■ **WHAT THE TASK REQUIRES**
In the entries below, find the line with "isGameOver := false;" and print exactly every line from there up to and including the line with "mkRoundScore (playerId s) z.", with no other lines.
Content starts
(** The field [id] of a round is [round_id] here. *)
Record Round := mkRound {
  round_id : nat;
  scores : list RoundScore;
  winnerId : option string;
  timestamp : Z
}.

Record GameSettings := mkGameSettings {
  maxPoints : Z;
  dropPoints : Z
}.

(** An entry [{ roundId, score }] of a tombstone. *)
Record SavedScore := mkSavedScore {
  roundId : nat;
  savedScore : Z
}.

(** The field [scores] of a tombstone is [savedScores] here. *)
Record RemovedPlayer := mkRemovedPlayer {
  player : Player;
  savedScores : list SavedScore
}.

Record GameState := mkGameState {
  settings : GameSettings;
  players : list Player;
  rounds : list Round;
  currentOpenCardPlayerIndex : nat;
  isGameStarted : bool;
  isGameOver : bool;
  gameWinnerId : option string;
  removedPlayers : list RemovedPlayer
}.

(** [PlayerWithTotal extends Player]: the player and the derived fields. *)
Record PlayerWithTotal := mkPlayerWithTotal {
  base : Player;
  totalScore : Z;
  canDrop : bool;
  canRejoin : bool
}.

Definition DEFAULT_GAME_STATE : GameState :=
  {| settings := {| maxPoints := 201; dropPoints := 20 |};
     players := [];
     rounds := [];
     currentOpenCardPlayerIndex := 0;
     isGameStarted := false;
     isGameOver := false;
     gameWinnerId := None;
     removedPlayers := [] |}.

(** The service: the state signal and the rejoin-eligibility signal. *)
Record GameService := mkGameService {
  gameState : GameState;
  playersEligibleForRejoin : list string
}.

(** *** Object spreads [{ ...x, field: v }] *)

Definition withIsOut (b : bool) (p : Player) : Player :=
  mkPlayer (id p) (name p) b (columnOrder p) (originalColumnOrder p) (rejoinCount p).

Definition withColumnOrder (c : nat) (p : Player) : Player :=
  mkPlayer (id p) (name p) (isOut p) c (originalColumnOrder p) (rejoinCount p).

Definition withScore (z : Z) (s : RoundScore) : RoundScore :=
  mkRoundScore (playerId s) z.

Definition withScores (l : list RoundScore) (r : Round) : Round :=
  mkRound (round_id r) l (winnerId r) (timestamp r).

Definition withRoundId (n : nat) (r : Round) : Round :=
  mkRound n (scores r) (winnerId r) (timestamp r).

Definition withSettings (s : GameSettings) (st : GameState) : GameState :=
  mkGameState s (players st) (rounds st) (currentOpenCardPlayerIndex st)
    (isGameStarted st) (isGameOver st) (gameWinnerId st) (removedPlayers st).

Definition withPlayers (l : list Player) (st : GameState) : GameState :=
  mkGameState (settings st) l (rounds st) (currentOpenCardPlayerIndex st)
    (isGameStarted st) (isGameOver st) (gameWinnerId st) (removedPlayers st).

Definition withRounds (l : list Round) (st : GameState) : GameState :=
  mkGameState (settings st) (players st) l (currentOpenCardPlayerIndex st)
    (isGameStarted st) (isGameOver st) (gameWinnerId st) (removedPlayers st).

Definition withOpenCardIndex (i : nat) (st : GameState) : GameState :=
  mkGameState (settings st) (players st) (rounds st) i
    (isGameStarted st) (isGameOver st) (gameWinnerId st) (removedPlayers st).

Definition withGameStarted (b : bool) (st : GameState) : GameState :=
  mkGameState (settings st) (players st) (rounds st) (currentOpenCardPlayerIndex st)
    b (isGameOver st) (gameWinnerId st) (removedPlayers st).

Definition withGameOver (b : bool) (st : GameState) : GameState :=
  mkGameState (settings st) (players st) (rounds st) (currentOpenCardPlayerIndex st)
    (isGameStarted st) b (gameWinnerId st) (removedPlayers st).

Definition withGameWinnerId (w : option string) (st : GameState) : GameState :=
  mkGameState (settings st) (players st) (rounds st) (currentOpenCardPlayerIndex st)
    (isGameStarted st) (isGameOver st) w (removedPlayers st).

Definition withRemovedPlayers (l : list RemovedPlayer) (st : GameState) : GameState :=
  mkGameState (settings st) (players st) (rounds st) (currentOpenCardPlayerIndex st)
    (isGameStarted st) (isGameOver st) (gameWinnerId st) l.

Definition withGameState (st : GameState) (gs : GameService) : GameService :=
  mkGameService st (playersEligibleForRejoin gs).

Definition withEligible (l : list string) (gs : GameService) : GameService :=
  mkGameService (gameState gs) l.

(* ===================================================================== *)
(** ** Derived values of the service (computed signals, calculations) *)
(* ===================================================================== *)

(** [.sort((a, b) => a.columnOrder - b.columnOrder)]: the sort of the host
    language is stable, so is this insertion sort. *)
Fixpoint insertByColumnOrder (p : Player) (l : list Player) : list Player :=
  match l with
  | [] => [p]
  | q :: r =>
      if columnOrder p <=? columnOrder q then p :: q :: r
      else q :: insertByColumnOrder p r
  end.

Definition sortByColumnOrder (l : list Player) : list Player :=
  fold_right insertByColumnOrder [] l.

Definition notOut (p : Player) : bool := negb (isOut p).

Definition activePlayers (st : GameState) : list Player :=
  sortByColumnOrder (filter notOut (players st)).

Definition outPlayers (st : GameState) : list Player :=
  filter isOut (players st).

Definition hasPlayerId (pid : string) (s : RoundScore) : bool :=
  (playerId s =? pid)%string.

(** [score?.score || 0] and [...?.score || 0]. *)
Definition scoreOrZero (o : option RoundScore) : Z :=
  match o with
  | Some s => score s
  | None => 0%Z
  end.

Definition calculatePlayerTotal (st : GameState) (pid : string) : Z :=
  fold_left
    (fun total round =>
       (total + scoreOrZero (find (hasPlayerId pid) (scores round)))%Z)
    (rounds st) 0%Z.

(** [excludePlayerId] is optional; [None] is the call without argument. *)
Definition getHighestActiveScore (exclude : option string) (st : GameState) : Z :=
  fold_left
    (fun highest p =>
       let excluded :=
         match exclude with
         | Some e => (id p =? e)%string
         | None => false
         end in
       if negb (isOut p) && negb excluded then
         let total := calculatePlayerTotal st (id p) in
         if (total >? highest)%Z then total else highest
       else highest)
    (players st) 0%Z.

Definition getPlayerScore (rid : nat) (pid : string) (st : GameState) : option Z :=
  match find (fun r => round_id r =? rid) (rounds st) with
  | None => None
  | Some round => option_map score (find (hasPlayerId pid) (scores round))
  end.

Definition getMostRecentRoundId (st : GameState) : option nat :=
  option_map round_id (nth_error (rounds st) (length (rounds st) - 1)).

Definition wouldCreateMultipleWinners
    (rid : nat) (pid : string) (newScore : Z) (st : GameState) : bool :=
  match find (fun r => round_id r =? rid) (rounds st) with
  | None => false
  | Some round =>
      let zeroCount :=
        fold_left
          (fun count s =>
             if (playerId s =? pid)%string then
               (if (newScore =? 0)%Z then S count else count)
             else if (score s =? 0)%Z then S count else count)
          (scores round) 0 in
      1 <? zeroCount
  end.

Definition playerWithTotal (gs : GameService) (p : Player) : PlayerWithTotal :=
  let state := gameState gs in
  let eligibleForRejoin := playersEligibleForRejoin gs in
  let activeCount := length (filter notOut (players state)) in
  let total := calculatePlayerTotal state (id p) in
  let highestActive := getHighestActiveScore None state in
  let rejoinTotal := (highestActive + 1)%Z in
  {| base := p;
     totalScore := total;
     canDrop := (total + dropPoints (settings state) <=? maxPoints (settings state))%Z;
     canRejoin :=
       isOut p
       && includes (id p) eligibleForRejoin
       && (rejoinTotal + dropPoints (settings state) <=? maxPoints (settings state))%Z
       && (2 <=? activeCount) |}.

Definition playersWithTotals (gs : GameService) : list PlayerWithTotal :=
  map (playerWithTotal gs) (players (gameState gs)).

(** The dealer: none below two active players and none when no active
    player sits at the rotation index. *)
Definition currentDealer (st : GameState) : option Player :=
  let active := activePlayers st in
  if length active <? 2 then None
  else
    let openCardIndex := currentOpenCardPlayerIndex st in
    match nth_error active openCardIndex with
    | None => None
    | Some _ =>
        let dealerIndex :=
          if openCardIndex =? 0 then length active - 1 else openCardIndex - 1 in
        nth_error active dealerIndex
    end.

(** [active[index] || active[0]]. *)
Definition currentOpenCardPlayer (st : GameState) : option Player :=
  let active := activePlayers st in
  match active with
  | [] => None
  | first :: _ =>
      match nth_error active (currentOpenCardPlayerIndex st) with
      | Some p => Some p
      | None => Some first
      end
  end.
Content ends
Content starts
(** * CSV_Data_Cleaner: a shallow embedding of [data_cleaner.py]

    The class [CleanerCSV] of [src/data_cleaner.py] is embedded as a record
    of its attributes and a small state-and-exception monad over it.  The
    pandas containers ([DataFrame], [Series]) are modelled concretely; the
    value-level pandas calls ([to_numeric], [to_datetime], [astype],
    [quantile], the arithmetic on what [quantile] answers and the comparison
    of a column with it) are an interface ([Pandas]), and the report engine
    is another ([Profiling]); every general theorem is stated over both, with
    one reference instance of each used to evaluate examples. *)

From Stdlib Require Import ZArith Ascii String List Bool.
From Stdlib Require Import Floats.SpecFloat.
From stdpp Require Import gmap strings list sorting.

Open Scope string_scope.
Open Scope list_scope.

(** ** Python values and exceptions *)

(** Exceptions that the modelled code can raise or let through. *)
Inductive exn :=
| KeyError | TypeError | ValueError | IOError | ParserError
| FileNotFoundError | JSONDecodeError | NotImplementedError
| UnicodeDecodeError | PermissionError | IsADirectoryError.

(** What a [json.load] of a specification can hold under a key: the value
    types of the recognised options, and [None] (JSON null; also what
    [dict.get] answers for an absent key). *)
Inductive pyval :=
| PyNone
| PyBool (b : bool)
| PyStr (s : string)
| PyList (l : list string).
Content ends
Content starts
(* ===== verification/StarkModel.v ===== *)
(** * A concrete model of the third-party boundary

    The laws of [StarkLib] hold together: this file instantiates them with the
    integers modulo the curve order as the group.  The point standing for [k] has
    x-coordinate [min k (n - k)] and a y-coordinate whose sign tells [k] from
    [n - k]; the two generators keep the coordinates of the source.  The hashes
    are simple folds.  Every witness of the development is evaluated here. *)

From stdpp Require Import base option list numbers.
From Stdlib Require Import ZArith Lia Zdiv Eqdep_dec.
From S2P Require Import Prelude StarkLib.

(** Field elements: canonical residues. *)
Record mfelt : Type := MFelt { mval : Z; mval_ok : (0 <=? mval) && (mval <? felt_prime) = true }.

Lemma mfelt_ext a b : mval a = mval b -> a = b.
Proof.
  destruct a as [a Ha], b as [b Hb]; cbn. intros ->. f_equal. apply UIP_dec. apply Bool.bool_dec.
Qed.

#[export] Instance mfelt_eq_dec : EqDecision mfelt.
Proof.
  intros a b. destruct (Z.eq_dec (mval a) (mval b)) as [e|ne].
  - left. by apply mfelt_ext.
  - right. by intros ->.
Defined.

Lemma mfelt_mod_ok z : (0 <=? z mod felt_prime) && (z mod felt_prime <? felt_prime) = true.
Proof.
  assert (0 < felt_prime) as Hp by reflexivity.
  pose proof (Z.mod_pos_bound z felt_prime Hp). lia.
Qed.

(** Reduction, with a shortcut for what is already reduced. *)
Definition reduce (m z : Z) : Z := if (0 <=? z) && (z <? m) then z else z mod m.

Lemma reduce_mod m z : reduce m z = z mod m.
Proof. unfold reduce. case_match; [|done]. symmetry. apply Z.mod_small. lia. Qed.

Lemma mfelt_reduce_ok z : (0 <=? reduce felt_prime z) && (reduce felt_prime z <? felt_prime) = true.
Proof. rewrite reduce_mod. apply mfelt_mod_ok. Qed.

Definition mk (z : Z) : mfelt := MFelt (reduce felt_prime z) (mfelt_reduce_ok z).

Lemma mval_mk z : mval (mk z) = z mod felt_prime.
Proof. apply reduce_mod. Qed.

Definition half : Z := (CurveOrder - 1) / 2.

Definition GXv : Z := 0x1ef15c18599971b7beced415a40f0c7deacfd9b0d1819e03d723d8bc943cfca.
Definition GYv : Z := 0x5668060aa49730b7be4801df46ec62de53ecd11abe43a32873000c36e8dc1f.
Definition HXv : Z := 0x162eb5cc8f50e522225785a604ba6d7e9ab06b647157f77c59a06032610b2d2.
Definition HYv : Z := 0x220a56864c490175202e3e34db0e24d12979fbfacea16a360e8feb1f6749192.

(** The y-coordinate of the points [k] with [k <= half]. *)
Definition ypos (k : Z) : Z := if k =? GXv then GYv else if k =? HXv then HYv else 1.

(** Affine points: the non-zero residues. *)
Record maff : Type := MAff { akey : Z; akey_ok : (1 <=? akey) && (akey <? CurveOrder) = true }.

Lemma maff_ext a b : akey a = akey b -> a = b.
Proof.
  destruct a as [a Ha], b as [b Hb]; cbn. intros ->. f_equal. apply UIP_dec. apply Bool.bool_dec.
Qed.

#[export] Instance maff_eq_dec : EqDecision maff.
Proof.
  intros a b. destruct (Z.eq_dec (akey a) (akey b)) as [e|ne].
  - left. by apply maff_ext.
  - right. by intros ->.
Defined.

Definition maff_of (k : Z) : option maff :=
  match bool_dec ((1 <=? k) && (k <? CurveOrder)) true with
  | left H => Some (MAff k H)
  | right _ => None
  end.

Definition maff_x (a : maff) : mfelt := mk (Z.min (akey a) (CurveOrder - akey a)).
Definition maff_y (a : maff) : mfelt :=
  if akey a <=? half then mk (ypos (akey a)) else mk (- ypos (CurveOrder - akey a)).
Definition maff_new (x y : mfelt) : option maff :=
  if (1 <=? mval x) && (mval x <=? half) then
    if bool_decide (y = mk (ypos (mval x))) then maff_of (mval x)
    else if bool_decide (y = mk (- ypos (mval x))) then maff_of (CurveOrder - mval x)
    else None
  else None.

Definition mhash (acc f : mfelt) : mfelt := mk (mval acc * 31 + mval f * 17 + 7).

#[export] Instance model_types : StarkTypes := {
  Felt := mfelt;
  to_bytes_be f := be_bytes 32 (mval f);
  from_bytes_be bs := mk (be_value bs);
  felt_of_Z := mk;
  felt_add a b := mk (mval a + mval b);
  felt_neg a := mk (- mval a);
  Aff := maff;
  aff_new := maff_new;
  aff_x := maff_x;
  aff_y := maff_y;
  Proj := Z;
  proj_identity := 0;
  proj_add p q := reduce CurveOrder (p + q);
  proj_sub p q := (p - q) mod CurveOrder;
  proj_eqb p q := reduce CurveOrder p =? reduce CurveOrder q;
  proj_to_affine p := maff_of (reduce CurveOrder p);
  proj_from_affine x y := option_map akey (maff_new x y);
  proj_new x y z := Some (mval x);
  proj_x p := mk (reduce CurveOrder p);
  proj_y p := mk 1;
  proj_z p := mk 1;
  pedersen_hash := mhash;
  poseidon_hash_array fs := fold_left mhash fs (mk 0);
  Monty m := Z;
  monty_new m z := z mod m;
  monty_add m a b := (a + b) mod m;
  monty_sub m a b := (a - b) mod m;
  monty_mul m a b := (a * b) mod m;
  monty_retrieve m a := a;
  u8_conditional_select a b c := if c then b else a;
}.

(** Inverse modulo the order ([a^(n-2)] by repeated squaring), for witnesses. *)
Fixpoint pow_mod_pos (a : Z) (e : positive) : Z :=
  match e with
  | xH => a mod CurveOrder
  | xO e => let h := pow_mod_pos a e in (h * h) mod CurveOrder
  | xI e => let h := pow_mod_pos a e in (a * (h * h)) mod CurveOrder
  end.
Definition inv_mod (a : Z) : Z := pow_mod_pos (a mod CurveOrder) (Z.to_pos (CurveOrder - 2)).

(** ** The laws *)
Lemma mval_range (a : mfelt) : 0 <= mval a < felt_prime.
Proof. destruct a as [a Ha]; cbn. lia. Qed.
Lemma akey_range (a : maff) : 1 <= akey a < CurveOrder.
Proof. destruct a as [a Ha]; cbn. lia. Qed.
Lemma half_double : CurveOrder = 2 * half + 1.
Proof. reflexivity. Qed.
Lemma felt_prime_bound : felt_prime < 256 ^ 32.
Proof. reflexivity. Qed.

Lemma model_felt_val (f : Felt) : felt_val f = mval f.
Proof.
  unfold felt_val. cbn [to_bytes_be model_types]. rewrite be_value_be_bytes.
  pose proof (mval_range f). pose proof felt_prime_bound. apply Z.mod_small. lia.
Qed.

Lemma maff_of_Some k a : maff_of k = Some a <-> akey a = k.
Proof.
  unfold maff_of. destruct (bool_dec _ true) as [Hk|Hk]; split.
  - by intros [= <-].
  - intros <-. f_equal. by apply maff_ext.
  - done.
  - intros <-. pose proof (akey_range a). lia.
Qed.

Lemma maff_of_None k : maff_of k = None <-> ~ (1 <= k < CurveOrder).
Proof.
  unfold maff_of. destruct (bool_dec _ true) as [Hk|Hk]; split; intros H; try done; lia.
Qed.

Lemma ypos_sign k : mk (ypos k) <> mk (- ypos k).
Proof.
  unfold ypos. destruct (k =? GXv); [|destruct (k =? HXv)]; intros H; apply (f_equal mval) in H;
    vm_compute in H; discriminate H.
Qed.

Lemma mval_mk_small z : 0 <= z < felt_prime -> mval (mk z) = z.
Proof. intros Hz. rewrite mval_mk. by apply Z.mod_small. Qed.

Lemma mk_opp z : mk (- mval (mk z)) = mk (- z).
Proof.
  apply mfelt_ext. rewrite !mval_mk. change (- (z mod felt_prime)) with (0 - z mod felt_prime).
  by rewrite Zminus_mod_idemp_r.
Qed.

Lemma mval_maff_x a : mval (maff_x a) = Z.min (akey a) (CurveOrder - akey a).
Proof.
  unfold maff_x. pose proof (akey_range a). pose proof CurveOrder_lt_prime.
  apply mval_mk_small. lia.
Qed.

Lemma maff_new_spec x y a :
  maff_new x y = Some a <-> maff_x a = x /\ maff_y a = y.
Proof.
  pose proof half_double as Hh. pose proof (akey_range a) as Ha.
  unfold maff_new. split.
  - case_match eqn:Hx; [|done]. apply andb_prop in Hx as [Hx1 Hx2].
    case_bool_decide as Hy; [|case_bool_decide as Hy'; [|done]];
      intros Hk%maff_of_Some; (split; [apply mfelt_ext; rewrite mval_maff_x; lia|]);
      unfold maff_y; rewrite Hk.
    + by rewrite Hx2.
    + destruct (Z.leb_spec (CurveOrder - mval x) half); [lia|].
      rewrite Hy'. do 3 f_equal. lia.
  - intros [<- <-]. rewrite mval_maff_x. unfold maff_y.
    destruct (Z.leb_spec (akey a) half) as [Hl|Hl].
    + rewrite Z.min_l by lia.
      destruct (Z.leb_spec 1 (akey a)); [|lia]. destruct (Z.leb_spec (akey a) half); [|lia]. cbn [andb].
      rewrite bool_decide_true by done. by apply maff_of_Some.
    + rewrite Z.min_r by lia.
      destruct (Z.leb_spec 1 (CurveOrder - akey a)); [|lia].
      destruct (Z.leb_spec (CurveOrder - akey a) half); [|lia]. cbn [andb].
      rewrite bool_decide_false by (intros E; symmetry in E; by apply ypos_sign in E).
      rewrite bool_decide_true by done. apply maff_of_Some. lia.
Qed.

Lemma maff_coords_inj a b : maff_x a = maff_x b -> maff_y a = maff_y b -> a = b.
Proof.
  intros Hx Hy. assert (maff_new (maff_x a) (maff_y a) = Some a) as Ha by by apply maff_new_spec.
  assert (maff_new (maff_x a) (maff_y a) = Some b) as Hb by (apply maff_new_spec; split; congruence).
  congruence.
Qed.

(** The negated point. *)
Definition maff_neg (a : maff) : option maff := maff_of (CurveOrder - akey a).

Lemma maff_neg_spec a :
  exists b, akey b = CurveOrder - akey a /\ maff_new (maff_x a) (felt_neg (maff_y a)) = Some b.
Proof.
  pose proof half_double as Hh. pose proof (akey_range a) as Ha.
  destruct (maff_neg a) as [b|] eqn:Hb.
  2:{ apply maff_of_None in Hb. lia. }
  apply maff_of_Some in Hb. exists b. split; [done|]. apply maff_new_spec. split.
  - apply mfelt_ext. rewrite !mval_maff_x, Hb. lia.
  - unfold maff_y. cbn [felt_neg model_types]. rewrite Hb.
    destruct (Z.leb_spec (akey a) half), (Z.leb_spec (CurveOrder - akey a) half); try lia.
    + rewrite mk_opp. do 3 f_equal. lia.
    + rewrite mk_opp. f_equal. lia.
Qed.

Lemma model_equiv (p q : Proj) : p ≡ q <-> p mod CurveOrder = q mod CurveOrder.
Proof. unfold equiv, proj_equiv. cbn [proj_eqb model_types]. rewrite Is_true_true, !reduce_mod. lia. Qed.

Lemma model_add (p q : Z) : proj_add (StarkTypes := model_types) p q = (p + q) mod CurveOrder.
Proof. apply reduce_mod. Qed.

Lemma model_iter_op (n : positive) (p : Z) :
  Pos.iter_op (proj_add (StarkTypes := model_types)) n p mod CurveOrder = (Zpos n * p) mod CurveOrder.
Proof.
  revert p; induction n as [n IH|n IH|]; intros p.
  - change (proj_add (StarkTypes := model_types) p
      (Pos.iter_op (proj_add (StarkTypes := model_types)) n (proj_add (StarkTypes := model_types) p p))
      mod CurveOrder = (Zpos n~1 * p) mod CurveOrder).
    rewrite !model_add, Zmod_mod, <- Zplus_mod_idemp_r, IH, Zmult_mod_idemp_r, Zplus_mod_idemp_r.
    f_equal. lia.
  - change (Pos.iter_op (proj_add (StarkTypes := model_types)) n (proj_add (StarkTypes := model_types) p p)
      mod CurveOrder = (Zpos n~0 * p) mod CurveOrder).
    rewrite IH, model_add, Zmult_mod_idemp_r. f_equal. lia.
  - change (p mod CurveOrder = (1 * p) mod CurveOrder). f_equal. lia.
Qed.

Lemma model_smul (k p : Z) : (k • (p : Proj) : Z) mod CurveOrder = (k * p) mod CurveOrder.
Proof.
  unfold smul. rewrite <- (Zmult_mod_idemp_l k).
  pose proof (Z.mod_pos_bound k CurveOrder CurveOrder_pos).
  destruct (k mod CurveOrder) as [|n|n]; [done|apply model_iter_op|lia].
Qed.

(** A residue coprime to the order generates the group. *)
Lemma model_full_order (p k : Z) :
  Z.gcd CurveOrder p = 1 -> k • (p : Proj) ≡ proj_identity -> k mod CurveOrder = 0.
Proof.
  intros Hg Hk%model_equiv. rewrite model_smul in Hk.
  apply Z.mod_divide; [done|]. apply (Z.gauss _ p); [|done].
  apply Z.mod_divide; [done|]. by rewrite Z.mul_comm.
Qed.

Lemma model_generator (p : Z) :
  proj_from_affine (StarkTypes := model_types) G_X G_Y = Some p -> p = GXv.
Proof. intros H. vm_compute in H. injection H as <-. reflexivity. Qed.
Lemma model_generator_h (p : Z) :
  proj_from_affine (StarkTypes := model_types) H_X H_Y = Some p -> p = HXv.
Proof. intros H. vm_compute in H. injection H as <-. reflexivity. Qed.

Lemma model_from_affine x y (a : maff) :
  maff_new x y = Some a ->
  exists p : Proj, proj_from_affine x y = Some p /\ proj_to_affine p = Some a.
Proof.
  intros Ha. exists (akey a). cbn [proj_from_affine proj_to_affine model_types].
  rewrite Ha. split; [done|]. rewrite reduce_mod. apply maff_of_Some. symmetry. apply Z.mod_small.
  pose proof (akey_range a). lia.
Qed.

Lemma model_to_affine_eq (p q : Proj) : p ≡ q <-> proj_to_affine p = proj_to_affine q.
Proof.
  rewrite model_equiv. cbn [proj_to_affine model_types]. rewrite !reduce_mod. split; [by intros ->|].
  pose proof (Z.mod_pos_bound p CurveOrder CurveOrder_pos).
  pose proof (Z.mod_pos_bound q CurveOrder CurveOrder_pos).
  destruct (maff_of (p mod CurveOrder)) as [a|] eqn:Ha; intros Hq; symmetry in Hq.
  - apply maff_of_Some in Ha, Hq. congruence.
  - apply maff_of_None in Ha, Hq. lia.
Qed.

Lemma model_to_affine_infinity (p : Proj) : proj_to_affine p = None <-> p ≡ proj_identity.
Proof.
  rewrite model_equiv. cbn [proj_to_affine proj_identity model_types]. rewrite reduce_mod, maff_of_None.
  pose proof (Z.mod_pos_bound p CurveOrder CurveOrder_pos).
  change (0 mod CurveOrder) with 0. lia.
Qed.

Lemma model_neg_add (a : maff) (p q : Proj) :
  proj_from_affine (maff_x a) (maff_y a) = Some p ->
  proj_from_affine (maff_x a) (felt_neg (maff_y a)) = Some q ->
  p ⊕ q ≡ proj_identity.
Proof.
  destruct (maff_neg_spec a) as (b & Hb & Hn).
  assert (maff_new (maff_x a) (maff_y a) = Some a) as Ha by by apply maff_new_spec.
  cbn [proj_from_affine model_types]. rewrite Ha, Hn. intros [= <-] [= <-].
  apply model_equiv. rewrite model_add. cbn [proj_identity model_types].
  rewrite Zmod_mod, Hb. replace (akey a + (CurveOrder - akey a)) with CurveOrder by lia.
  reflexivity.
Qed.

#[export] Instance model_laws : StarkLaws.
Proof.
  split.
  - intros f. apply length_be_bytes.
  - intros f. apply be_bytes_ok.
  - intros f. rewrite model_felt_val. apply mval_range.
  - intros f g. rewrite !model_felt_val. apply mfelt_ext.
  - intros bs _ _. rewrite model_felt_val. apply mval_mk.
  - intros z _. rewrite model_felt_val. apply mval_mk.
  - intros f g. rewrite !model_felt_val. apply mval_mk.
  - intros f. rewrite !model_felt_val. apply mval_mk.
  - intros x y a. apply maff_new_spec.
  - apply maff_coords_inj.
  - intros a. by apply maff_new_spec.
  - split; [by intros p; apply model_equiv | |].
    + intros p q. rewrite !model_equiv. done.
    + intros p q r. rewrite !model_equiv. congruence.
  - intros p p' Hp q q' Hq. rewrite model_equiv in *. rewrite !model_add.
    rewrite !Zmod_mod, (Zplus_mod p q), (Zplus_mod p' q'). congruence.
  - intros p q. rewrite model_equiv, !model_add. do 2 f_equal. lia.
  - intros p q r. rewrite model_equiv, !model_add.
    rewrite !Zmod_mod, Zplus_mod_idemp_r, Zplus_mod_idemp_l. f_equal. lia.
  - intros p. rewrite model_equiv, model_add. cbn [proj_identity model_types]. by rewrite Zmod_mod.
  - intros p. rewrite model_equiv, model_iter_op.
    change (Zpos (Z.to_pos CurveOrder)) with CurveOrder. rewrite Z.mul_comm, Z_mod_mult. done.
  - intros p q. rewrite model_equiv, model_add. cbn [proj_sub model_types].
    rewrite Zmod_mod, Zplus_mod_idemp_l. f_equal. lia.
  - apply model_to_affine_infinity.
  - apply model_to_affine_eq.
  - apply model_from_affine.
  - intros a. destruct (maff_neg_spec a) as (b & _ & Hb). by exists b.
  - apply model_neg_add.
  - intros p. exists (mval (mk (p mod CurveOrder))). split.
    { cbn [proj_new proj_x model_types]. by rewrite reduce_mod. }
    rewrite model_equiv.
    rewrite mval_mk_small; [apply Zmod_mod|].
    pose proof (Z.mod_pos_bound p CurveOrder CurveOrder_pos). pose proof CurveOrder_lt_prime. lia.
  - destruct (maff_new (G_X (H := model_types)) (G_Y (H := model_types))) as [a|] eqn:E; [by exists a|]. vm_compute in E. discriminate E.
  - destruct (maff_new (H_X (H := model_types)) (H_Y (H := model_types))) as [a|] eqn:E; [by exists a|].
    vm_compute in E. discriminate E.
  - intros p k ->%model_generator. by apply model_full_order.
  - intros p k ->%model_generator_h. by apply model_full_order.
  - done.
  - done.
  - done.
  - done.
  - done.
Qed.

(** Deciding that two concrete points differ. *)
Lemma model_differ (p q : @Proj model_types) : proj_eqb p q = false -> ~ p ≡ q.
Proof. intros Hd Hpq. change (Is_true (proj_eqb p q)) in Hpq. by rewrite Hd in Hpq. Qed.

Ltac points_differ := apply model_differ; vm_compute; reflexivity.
Content ends
■ **ANSWER BOX**
     isGameOver := false;
     gameWinnerId := None;
     removedPlayers := [] |}.

(** The service: the state signal and the rejoin-eligibility signal. *)
Record GameService := mkGameService {
  gameState : GameState;
  playersEligibleForRejoin : list string
}.

(** *** Object spreads [{ ...x, field: v }] *)

Definition withIsOut (b : bool) (p : Player) : Player :=
  mkPlayer (id p) (name p) b (columnOrder p) (originalColumnOrder p) (rejoinCount p).

Definition withColumnOrder (c : nat) (p : Player) : Player :=
  mkPlayer (id p) (name p) (isOut p) c (originalColumnOrder p) (rejoinCount p).

Definition withScore (z : Z) (s : RoundScore) : RoundScore :=
  mkRoundScore (playerId s) z.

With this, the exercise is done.